» PROBLEM STATEMENT
For the records below, output each line exactly as it appears, from the first through the line with "match body w with".

» TASK DATA
BEGIN
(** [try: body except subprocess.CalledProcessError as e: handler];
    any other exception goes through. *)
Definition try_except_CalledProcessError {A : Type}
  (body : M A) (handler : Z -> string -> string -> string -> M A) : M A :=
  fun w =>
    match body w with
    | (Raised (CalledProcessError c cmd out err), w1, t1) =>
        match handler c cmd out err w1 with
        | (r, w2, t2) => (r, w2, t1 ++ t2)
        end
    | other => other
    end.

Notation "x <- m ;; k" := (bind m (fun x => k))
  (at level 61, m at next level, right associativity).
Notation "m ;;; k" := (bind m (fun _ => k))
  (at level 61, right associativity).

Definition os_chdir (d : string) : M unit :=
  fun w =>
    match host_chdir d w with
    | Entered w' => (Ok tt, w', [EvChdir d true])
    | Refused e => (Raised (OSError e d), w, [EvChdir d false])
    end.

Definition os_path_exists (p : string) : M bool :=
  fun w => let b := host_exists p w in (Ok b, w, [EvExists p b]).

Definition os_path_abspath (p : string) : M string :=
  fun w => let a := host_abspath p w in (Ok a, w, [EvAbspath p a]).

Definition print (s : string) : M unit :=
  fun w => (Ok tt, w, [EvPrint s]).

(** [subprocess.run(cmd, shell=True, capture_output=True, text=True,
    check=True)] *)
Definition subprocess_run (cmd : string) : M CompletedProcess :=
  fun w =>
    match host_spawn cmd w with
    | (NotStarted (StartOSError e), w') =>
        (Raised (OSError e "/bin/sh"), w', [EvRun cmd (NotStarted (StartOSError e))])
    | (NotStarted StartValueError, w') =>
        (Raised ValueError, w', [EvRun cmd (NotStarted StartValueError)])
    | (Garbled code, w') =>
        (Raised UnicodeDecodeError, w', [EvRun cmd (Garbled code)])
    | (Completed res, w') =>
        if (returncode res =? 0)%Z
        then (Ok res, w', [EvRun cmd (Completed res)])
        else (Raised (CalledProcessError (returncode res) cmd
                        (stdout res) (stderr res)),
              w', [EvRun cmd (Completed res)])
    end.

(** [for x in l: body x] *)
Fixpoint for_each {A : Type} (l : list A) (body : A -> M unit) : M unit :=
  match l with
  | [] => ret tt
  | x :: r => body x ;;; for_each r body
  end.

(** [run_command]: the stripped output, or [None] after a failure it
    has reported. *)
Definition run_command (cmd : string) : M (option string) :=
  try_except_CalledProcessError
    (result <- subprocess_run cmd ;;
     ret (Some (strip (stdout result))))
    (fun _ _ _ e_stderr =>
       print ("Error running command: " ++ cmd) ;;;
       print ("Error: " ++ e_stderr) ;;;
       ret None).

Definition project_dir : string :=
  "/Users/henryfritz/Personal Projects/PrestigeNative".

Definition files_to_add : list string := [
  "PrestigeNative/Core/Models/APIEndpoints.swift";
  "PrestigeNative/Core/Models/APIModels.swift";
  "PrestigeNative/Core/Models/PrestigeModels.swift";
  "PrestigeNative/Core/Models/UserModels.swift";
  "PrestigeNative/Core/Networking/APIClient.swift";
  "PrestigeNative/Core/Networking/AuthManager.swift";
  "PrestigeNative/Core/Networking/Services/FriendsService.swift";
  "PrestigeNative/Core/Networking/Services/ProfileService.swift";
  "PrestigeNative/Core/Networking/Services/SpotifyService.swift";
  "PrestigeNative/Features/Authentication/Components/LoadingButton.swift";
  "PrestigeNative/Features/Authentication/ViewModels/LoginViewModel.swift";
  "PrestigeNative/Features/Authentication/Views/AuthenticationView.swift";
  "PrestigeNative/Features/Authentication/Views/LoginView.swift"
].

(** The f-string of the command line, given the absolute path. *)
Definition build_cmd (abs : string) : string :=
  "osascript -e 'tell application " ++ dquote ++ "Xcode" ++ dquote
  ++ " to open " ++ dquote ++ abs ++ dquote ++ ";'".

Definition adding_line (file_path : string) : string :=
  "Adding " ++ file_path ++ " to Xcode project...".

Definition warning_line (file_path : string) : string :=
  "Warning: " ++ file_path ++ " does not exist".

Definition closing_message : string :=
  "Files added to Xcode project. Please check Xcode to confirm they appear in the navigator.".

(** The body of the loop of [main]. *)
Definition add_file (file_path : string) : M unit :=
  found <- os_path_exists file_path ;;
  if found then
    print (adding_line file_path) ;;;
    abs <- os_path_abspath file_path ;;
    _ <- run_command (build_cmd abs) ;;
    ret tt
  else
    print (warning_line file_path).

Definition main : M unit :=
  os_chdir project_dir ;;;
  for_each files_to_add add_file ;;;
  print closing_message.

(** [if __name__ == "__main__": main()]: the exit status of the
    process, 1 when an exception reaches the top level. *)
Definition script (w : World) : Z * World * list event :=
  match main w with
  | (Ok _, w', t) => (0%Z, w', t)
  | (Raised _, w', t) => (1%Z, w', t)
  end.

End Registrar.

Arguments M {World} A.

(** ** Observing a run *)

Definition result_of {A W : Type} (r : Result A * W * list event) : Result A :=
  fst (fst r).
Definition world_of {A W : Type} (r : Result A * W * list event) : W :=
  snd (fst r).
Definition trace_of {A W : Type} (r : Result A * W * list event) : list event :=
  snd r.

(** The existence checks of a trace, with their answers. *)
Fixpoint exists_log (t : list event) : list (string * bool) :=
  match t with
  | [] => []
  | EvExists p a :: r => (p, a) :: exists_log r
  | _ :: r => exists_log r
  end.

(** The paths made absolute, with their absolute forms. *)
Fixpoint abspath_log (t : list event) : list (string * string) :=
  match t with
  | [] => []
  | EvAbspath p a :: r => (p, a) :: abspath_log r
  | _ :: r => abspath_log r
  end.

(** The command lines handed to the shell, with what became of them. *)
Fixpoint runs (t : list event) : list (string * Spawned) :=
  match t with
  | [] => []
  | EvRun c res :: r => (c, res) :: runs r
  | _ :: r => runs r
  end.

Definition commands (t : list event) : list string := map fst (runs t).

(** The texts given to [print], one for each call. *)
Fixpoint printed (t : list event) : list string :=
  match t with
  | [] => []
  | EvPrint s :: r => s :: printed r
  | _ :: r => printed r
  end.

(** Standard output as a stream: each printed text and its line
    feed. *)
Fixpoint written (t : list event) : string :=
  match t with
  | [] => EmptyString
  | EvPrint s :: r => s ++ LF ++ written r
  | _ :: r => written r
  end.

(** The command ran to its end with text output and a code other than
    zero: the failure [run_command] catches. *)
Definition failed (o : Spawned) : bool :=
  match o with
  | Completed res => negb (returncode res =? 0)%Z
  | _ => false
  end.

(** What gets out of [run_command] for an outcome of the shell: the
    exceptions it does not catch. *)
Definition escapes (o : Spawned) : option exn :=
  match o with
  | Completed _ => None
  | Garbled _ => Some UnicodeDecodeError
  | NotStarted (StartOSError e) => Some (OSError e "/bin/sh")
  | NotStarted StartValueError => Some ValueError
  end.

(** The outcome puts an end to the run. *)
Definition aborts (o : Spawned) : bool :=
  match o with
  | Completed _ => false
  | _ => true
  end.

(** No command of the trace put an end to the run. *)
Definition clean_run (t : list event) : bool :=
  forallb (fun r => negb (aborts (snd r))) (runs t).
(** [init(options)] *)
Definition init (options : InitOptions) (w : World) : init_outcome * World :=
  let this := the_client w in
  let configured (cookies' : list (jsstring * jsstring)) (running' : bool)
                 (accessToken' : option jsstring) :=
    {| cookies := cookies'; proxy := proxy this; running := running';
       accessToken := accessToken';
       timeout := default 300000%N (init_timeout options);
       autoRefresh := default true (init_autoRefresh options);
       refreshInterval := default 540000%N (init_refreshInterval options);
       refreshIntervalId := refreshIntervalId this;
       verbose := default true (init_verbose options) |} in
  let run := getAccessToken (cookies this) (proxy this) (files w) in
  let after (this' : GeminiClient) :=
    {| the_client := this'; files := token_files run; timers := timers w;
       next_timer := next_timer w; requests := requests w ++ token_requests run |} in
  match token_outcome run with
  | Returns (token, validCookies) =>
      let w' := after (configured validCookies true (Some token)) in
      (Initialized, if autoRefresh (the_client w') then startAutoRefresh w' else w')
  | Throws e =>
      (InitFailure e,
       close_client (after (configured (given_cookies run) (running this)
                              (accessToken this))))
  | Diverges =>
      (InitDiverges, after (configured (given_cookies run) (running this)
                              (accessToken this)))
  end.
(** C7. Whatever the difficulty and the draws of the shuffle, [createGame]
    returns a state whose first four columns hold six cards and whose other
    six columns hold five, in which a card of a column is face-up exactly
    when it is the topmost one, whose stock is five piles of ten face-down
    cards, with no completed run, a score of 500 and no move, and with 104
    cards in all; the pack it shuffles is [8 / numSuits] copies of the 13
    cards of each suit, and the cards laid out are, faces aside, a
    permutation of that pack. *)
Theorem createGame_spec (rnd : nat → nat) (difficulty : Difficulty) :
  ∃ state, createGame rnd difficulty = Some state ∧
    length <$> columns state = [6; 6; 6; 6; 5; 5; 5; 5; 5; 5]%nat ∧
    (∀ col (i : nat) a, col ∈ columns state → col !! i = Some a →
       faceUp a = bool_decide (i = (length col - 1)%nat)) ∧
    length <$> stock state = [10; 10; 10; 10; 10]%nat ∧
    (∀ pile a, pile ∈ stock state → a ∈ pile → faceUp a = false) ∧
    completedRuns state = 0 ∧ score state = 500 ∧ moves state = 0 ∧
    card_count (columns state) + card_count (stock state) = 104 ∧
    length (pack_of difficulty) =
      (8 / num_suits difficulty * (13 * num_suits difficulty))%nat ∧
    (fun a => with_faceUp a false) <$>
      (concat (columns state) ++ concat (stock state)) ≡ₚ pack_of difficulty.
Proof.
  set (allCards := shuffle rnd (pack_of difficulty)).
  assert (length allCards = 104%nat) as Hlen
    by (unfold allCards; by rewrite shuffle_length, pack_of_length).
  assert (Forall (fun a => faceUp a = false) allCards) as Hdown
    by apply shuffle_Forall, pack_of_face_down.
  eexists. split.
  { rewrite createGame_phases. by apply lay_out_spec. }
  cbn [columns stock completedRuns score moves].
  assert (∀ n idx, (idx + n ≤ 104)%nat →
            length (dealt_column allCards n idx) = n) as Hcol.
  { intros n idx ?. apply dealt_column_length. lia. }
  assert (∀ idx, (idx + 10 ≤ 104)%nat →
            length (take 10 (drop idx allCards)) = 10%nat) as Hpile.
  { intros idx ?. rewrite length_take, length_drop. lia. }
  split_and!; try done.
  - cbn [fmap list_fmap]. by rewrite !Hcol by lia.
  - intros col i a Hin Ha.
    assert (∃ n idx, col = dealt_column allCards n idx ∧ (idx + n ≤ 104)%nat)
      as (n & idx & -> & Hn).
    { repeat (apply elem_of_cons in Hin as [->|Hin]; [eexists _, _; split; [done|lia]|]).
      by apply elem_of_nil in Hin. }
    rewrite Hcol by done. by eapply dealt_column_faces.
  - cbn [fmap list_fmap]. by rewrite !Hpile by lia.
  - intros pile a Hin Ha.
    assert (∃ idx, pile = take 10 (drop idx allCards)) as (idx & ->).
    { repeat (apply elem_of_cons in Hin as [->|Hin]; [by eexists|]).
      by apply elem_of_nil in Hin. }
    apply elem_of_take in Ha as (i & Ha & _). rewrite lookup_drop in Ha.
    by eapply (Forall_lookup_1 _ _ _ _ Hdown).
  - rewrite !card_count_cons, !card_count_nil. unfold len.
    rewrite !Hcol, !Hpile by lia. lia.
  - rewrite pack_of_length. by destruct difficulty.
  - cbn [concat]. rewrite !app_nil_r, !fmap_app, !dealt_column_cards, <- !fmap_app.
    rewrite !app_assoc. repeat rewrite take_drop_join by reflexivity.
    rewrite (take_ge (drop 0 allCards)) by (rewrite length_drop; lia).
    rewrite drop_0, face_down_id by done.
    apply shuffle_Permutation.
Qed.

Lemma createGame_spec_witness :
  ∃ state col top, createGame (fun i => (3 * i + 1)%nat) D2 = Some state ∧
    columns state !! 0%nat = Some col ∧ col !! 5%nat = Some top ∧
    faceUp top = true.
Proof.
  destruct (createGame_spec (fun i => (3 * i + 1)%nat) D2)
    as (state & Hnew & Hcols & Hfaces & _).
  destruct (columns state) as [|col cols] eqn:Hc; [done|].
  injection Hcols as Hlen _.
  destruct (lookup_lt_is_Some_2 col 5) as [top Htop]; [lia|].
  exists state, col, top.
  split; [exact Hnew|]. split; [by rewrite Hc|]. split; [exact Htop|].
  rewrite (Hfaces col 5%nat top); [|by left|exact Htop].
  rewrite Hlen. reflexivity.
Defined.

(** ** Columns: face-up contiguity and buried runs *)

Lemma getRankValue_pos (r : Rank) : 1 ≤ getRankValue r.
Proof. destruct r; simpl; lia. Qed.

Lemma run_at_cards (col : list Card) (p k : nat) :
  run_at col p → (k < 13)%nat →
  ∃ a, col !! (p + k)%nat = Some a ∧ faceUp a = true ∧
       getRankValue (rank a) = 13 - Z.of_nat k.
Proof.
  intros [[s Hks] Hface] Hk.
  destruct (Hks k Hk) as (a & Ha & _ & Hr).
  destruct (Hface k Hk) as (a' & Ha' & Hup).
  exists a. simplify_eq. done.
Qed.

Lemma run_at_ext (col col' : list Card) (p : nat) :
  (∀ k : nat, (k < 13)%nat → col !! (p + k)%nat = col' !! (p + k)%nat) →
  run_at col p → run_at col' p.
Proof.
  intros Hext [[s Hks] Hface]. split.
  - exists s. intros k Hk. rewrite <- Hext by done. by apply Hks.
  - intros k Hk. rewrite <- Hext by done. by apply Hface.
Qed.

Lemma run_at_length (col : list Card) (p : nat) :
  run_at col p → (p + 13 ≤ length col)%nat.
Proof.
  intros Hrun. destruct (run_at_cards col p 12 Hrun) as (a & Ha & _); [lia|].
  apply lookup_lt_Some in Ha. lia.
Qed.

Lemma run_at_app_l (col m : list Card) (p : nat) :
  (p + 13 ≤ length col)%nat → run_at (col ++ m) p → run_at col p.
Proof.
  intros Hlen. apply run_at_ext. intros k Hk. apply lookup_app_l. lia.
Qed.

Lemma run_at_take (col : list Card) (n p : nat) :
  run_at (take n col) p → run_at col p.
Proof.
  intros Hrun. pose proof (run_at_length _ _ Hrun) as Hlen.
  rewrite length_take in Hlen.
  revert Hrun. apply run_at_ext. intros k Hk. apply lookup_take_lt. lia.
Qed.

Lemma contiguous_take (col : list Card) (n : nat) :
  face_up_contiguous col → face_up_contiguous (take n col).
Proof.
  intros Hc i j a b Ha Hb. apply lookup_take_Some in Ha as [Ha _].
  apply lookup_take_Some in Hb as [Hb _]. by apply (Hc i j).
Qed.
END
» RESPONSE TO THE EXERCISE
(** [try: body except subprocess.CalledProcessError as e: handler];
    any other exception goes through. *)
Definition try_except_CalledProcessError {A : Type}
  (body : M A) (handler : Z -> string -> string -> string -> M A) : M A :=
  fun w =>
    match body w with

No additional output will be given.